Dot Physics

Elephants can’t jump. Really.

Sciencegeekgirl is blogging from the AAPT. She talks about showing something interesting to get students thinking, and here is her example:

This reminds me of Dan Meyer’s What Can You Do With This stuff. Anyway, I can’t help it. I must analyze this video. Plus, Fran essentially threw down the gauntlet and called me out on this move. Another reason to analyze this movie is that it is obviously fake. Elephants are one of the few animals that can’t jump. Not even a little bit. They don’t like to have more than 1 foot off the ground. Ok, on to the analysis. As usual, I downloaded the video from youtube and used Tracker Video Analysis. Here is a plot of one series of jumps:

i-0e30371b2ba420af3fbd54fb24cf3878-data_tool.jpg

Here, the second jump gives an acceleration of -3.6 trampolines/s2. I didn’t have the scale of this video, so I measured everything in units of the size of the trampoline. Also, the elephant is not a point particle, but I used his or her head for the location of the elephant. This is not a constant position relative to the center of mass, but it is close enough.
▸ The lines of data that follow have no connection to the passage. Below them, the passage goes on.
Lemma hexdig_upper_safe d :
  d < 16 -> is_safe default_safe (hexdig_upper d) = true.
Proof.
  intros. unfold is_safe, always_safe, hexdig_upper.
  destruct (N.ltb_spec d 10); cmp_cases; reflexivity.
Qed.

Lemma quoter_alphabet bs :
  Forall is_byte bs ->
  Forall (fun c => is_safe default_safe c = true \/ c = 0x25)
         (flat_map (quoter default_safe) bs).
Proof.
  induction 1 as [|b t Hb _ IH]; [constructor|].
  cbn [flat_map]. apply Forall_app. split; [|assumption].
  unfold quoter. destruct (is_safe default_safe b) eqn:S.
  - constructor; [now left|constructor].
  - unfold is_byte in Hb. unfold percent.
    apply Forall_cons; [now right|].
    apply Forall_cons; [left; apply hexdig_upper_safe; divmod|].
    apply Forall_cons; [left; apply hexdig_upper_safe; divmod|].
    constructor.
Qed.

(** The encoded term is made of the characters [quote] leaves alone and
    of percent signs: it holds no space, no character outside ASCII and no
    reserved character but [/]. *)
Theorem quote_alphabet x e :
  quote x = Ok e ->
  Forall (fun c => is_safe default_safe c = true \/ c = 0x25) e
  /\ Forall is_ascii e
  /\ ~ In 0x20 e
  /\ (forall c, In c e -> In c reserved -> c = 0x2F).
Proof.
  intros Q.
  assert (A : Forall (fun c => is_safe default_safe c = true \/ c = 0x25) e).
  { destruct (quote_encoded _ _ Q) as [bs E].
    rewrite (quote_bytewise _ _ E) in Q. apply Ok_inj in Q. subst e.
    apply quoter_alphabet. eapply utf8_encode_bytes; eassumption. }
  split; [exact A|]. split; [now apply (quote_ascii x)|].
  rewrite Forall_forall in A. split.
  - intros H. destruct (A _ H) as [S|S]; discriminate S.
  - intros c Hc R. specialize (A c Hc). unfold reserved in R. cbn in R.
    repeat (destruct R as [<-|R];
            [first [reflexivity | destruct A as [S|S]; discriminate S]|]).
    contradiction.
Qed.

Lemma quote_alphabet_witness :
  quote (lit "a b&c/d") = Ok (lit "a%20b%26c/d")
  /\ ~ In 0x20 (lit "a%20b%26c/d")
  /\ (forall c, In c (lit "a%20b%26c/d") -> In c reserved -> c = 0x2F).
Proof.
  destruct (quote_alphabet (lit "a b&c/d") (lit "a%20b%26c/d") eq_refl)
    as [_ [_ [S R]]].
  split; [reflexivity|]. split; [exact S|exact R].
Defined.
Looking at that fit, something looks weird (other than the jumping elephant since elephants can’t jump). The motion at the top of the jump looks like it doesn’t fit. If I just use that top data to get an acceleration, it looks like this:

i-81a107e71494068b0ff7d30fb461749c-data_tool_1.jpg

This gives an acceleration of -1.8 trampolines/s2. I guess the creators of the movie wanted to add emphasis to the motion at the highest point by making it take longer.
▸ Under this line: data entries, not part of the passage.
(* ===== verification/RegMapping.v ===== *)
(** * The VIP-DIP mapping registry

    [src/src/FM/pkg/registry/mapping/mapping.go]. *)

From S2P Require Import Prelude FmTypes FmErrors GoNet Registry GoHeap TypedRegistry.

Record MappingState : Type := mkMapping {
  MappingID : FmTypes.MappingID;
  VnetID : FmTypes.VnetID;
  VIP : Addr;
  DIP : Addr;
  SNAT : bool;
  BindingTime : Time;
  SpecRevision : FmTypes.SpecRevision;
  LastUpdated : Time
}.

#[export] Instance MappingState_eq_dec : EqDecision MappingState.
Proof. unfold FmTypes.MappingID, FmTypes.VnetID, FmTypes.SpecRevision. solve_decision. Defined.

(** No slice field: [Clone] is a plain struct copy. *)
#[export] Instance MappingState_struct : GoStruct MappingState :=
  {| slice_of _ := SNil; set_slice s _ := s;
     slice_of_set _ _ H := match H eq_refl with end;
     set_slice_id _ := eq_refl; set_slice_twice _ _ _ := eq_refl |}.

Definition Clone (h : heap MappingState) (p : ptr) : ptr * heap MappingState := clone h p.

Definition validate (h : heap MappingState) (p : ptr) : option error :=
  match deref h p with
  | None => Some (Errorf "mapping: nil MappingState")
  | Some m =>
      match ValidateID (MappingID m) with
      | Some err => Some (Wrapf "mapping: MappingID: " err "")
      | None =>
          match ValidateID (VnetID m) with
          | Some err => Some (Wrapf "mapping: VnetID: " err "")
          | None =>
              if negb (IsValid (VIP m)) then Some (Errorf "mapping: VIP is zero (unset)")
              else if IsUnspecified (VIP m) then
                Some (Errorf ("mapping: VIP " +:+ unspecified_String (VIP m) +:+
                              " is unspecified (0.0.0.0 / ::)"))
              else if negb (IsValid (DIP m)) then Some (Errorf "mapping: DIP is zero (unset)")
              else if IsUnspecified (DIP m) then
                Some (Errorf ("mapping: DIP " +:+ unspecified_String (DIP m) +:+
                              " is unspecified (0.0.0.0 / ::)"))
              else None
          end
      end
  end.

Definition MappingRegistry : Type := World MappingState.

Definition New : heap MappingState → ChanStore → MappingRegistry := wrap_New "mapping".
Definition Name : MappingRegistry → string := wrap_Name.
Definition Acquire : MappingRegistry → string → MappingRegistry * nat := wrap_Acquire.
Definition Release : MappingRegistry → string → MappingRegistry * option (UnderflowError string) :=
  wrap_Release.
Definition Add : MappingRegistry → ptr → outcome (MappingRegistry * option error) :=
  wrap_Add validate MappingID no_normalise.
Definition Get : MappingRegistry → string → MappingRegistry * (ptr * bool) := wrap_Get.
Definition Ready : MappingRegistry → string → bool := wrap_Ready.
Definition Refcount : MappingRegistry → string → Z := wrap_Refcount.
Definition Len : MappingRegistry → Z := wrap_Len.
Definition Snapshot : MappingRegistry → MappingRegistry * gmap string ptr := wrap_Snapshot.

(** ** Theorems *)

#[export] Instance MappingState_normalises : Normalises MappingID no_normalise id.
Proof. by apply no_normalise_ok. Qed.

(** What the registry stores is out of its clients' reach. *)
Lemma mapping_isolated : isolated validate MappingID no_normalise id "mapping".
Proof. exact (isolation validate MappingID no_normalise id "mapping"). Qed.

(** [validate] of a mapping accepts it exactly when both IDs are valid and
    both addresses are set and not the unspecified address. *)
Theorem mapping_validate_spec (h : heap MappingState) (p : ptr) :
  validate h p = None ↔
  ∃ m, deref h p = Some m ∧ valid_id (MappingID m) ∧ valid_id (VnetID m) ∧
       usable_addr (VIP m) ∧ usable_addr (DIP m).
Proof.
  unfold validate. setoid_rewrite <- ValidateID_None. setoid_rewrite usable_addr_iff.
  destruct (deref h p) as [m|]; [|naive_solver].
  rewrite ex_some. destruct (ValidateID (MappingID m)); [naive_solver|].
  destruct (ValidateID (VnetID m)); [naive_solver|].
  destruct (IsValid (VIP m)), (IsUnspecified (VIP m)); try naive_solver.
  destruct (IsValid (DIP m)), (IsUnspecified (DIP m)); naive_solver.
Qed.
So, how big is the elephant and the trampoline? That is difficult to answer. I could assume this is on Earth such that the acceleration would be -9.8 m/s2. But then I would not know which acceleration to match to the Earth’s.
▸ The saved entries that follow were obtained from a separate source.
(* ===== verification/GoFloat.v ===== *)
(** * Go's [float64]

    IEEE 754 binary64 with round-to-nearest-even, as the standard library's
    reference implementation [SpecFloat] computes it (on sign, mantissa and
    exponent, so every operation evaluates), the conversions between [float64]
    and [int64], and [math.Pow] for the exponents the repository raises to: the
    retry counters, which are integers and not negative. *)

From Stdlib Require Import SpecFloat.
From S2P Require Import Prelude.

Abbreviation f64 := spec_float (only parsing).

Definition prec : Z := 53.
Definition emax : Z := 1024.

Definition f_add (x y : f64) : f64 := SFadd prec emax x y.
Definition f_sub (x y : f64) : f64 := SFsub prec emax x y.
Definition f_mul (x y : f64) : f64 := SFmul prec emax x y.
Definition f_div (x y : f64) : f64 := SFdiv prec emax x y.

(** [<], [<=], [==]: false as soon as one side is NaN. *)
Definition f_lt (x y : f64) : bool := SFltb x y.
Definition f_le (x y : f64) : bool := SFleb x y.
Definition f_eq (x y : f64) : bool := SFeqb x y.
Definition f_gt (x y : f64) : bool := SFltb y x.
Definition f_ge (x y : f64) : bool := SFleb y x.

Definition f_zero : f64 := S754_zero false.

(** [float64(n)] for an integer. *)
Definition f_of_Z (z : Z) : f64 := binary_normalize prec emax z 0 false.

(** The constant [m / n]: the rounding of the exact quotient, which is how the
    compiler rounds a decimal constant. *)
Definition f_lit (m n : Z) : f64 := f_div (f_of_Z m) (f_of_Z n).

Definition f_one : f64 := f_of_Z 1.
Definition f_two : f64 := f_of_Z 2.
Definition f_half : f64 := f_lit 1 2.

(** Truncation towards zero; [None] for NaN and the infinities. *)
Definition f_trunc (x : f64) : option Z :=
  match x with
  | S754_zero _ => Some 0
  | S754_finite s m e =>
      let a := if 0 <=? e then Z.pos m * 2 ^ e else Z.pos m / 2 ^ (- e) in
      Some (if s then - a else a)
  | _ => None
  end.

Section Conversion.
(** What the conversion of an out-of-range value yields: the language leaves it
    to the implementation. *)
Context (f2i_undefined : f64 → Z).

(** [int64(x)] (also [time.Duration(x)], [int(x)]). *)
Definition i64_of_f (x : f64) : Z :=
  match f_trunc x with
  | Some z => if (int64_min <=? z) && (z <=? int64_max) then z else f2i_undefined x
  | None => f2i_undefined x
  end.

End Conversion.

(** ** math.Pow(x, n) for an integer [0 ≤ n < 2^63]

    The special cases in the order of the library, then its loop over the bits
    of [n], on a fraction in [[1/2, 1)] and a separate exponent. *)

Fixpoint pow_loop (fuel : nat) (i : Z) (a1 : f64) (ae : Z) (x1 : f64) (xe : Z) : f64 * Z :=
  match fuel with
  | O => (a1, ae)
  | S fuel =>
      if i =? 0 then (a1, ae)
      else if (xe <? - 4096) || (4096 <? xe) then (a1, ae + xe)
      else
        let '(a1, ae) := if Z.odd i then (f_mul a1 x1, ae + xe) else (a1, ae) in
        let x1 := f_mul x1 x1 in
        let xe := 2 * xe in
        let '(x1, xe) := if f_lt x1 f_half then (f_add x1 x1, xe - 1) else (x1, xe) in
        pow_loop fuel (i / 2) a1 ae x1 xe
  end.

Definition is_nan (x : f64) : bool := match x with S754_nan => true | _ => false end.

Definition pow_nat (x : f64) (n : Z) : f64 :=
  if (n =? 0) || f_eq x f_one then f_one
  else if n =? 1 then x
  else if is_nan x then S754_nan
  else
    match x with
    | S754_zero true => if Z.odd n then x else f_zero
    | S754_zero false => f_zero
    | S754_infinity true => if Z.odd n then x else S754_infinity false
    | S754_infinity false => x
    | _ =>
        let '(x1, xe) := SFfrexp prec emax x in
        let '(a1, ae) := pow_loop 64 n f_one 0 x1 xe in
        SFldexp prec emax a1 ae
    end.

Example pow_2_10 : pow_nat f_two 10 = f_of_Z 1024.
Proof. reflexivity. Qed.

Example pow_big : pow_nat f_two 2000 = S754_infinity false.
Proof. reflexivity. Qed.

Example lit_tenth : f_lit 1 10 = S754_finite false 7205759403792794 (-56).
Proof. reflexivity. Qed.

Example trunc_neg : f_trunc (f_lit (-7) 2) = Some (-3).
Proof. reflexivity. Qed.

(** ** The order of floats

    Apart from NaN, comparison is the lexicographic order of sign (with zero and
    the infinities), exponent and mantissa. *)

Definition f_key (x : f64) : Z * Z * Z :=
  match x with
  | S754_nan => (0, 0, 0)
  | S754_zero _ => (0, 0, 0)
  | S754_infinity s => (if s then -2 else 2, 0, 0)
  | S754_finite s m e => if s then (-1, - e, - Z.pos m) else (1, e, Z.pos m)
  end.

Definition key_lt (a b : Z * Z * Z) : Prop :=
  a.1.1 < b.1.1 ∨ a.1.1 = b.1.1 ∧ (a.1.2 < b.1.2 ∨ a.1.2 = b.1.2 ∧ a.2 < b.2).

Lemma SFcompare_key x y :
  is_nan x = false → is_nan y = false →
  match SFcompare x y with
  | Some Lt => key_lt (f_key x) (f_key y)
  | Some Gt => key_lt (f_key y) (f_key x)
  | Some Eq => f_key x = f_key y
  | None => False
  end.
Proof.
  intros Hx Hy. unfold key_lt.
  destruct x as [s1|s1| |s1 m1 e1], y as [s2|s2| |s2 m2 e2]; try discriminate Hx; try discriminate Hy;
    destruct s1; try destruct s2; cbn -[Z.compare Pos.compare_cont]; try lia; try done;
    change (Pos.compare_cont Eq m1 m2) with (m1 ?= m2)%positive;
    destruct (Z.compare_spec e1 e2); cbn -[Pos.compare]; try lia;
    subst; destruct (Pos.compare_spec m1 m2); cbn; subst; try lia; done.
Qed.

Lemma f_lt_key x y :
  is_nan x = false → is_nan y = false → f_lt x y = true ↔ key_lt (f_key x) (f_key y).
Proof.
  intros Hx Hy. pose proof (SFcompare_key x y Hx Hy) as H. unfold f_lt, SFltb.
  destruct (SFcompare x y) as [[]|]; split; try done; unfold key_lt in *; intros K;
    [rewrite H in K|]; lia.
Qed.

Lemma f_le_key x y :
  is_nan x = false → is_nan y = false → f_le x y = true ↔ ¬ key_lt (f_key y) (f_key x).
Proof.
  intros Hx Hy. pose proof (SFcompare_key x y Hx Hy) as H. unfold f_le, SFleb.
  destruct (SFcompare x y) as [[]|]; split; try done; unfold key_lt in *; intros K;
    [rewrite H|..]; lia.
Qed.

Lemma f_not_lt x y : is_nan x = false → is_nan y = false → f_lt x y = false → f_le y x = true.
Proof.
  intros Hx Hy. rewrite f_le_key by done. intros H K%f_lt_key; congruence.
Qed.

Lemma f_gt_lt x y : f_gt x y = f_lt y x.
Proof. done. Qed.

Lemma f_ge_le x y : f_ge x y = f_le y x.
Proof. done. Qed.

Lemma f_lt_nan x y : f_lt x y = true → is_nan x = false ∧ is_nan y = false.
Proof. by destruct x, y. Qed.

Lemma f_le_nan x y : f_le x y = true → is_nan x = false ∧ is_nan y = false.
Proof. by destruct x, y. Qed.

Lemma f_le_lt_trans x y z : f_le x y = true → f_lt y z = true → f_lt x z = true.
Proof.
  intros H1 H2. destruct (f_le_nan _ _ H1) as [Hx Hy], (f_lt_nan _ _ H2) as [_ Hz].
  rewrite f_le_key in H1 by done. rewrite f_lt_key in * by done. unfold key_lt in *. lia.
Qed.

Lemma f_lt_not_le x y : f_lt x y = true → f_le y x = false.
Proof.
  intros H. destruct (f_lt_nan _ _ H) as [Hx Hy]. apply f_lt_key in H; [|done..].
  apply not_true_iff_false. rewrite f_le_key by done. auto.
Qed.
How high did the elephant jump? From the data, it looks like about 1.6 trampolines. I suppose you could use the max height and the time of flight to determine the actual acceleration, but I am not going to do that. You can do that as a homework question (which I won’t grade).

Another interesting question: what is the acceleration of the elephant while in contact with the trampoline and is this acceleration too high to be dangerous? I would assume not, but I have not calculated it. Also, NASA does not publish data (that I am aware of) on g-tolerances of elephants.

Comments

  1. #1 Fran
    July 27, 2009

    It is the top of the trajectories that look suspicious to me, while watching it. There’s one at 1:34 where I would swear, by eyeballing it, the acceleration is different on the way up than it is on the way down. I think, if people are going to go ahead and make CGI movies that are supposed to look real, they can by golly program in a realistic trajectory. It’s the easiest part of the programming! Don’t I sound curmudgeonly tonight! If only there were some darn kids on my lawn to yell at while I’m letting my inner geezer loose!

  2. #2 Rhett
    July 27, 2009

    @Fran,

    I am glad I was able to confirm your suspicions. The same thing happened in the movie up with the gps throw. How hard would it be to have a constant acceleration. I think it would be harder to NOT have constant acceleration.

  3. #3 Rob
    July 27, 2009

    In the early jumps where he (she?) isn’t flipping and twisting, her (his?) ears and trunk flail in the wind at zero g on the way down as they should, but his (her?) tail doesn’t, it hangs straight down. About 1:00 to 1:20. Mighty suspicious, I don’t think the jumping elephant is real.

  4. #4 Stephanie Chasteen
    July 28, 2009

    You are a compulsive analyzer, Rhett. Do we need to form a support group?

    It’s interesting, because when I watched the video, I did have this feeling that the elephant spent too much time at the top of the jump. It’s good to see the data support my gut feeling.

  5. #5 Etoyszone Trampolines
    August 25, 2009

    You are addicted to analysis, but as a Trampoline Manufacturer, I couldn’t help trying to calculate what strength of steel and springs we would need to actually make it work. It would also need to be much higher off the ground of avoid the trampoline bottoming out. Fun Video, but I won’t be able to sleep tonight trying to calculate it.

  6. #6 365 Trampolines
    December 10, 2009

    As a trampoline maufacturer Paul could you say what trampoline provides the best bounce all around ? Is it the square trampolines or the octagonal trampolines. I am not sure to be honest and think all have good features.

  7. #7 dawg
    April 29, 2010

    is dis real?

  8. #8 CherryBomb
    April 30, 2010

    Assuming the engineers at Etoyszone can design a scaled-up trampoline to deal with an elephant, the g-forces would be the same as those of a human jumping the same height on a normal trampoline. If they can’t (as their guy suspects), then the trampoline would have to be farther off the ground. This would give the springs more time to accelerate the elephant to launch velocity, meaning the g-forces would actually be lower than for a human. In any case, I hope they were not trying this experiment in a gym on the second story.